┌────────

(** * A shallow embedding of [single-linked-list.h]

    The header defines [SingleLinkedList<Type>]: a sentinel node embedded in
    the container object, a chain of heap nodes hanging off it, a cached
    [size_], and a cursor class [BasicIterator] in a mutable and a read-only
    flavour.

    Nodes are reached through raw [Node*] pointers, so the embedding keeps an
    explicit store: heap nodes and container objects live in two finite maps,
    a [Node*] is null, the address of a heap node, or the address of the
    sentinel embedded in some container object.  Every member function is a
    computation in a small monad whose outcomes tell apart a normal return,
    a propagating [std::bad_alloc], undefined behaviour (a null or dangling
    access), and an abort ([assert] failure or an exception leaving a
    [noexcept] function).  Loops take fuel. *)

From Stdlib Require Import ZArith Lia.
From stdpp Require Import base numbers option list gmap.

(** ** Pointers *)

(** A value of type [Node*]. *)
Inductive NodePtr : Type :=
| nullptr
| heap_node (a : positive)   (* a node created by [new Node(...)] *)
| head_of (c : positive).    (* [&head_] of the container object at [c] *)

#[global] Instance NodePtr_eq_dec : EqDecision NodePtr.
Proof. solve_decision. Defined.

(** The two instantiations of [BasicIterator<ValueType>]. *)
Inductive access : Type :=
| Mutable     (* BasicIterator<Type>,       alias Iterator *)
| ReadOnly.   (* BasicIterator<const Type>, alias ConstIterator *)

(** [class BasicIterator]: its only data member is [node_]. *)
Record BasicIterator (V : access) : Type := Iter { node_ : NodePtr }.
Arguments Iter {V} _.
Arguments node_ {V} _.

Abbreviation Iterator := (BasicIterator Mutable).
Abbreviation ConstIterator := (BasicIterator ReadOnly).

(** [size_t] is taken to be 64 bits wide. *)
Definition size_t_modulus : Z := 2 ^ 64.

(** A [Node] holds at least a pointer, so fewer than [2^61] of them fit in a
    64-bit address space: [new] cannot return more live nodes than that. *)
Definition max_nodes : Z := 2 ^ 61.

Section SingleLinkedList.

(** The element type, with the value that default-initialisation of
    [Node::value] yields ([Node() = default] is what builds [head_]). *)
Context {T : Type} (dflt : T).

└────────

▸ PROBLEM
Tally the lines of the preceding listing in which the word "positive" appears; state nothing but the total.

▸ FINISHED EXERCISE
2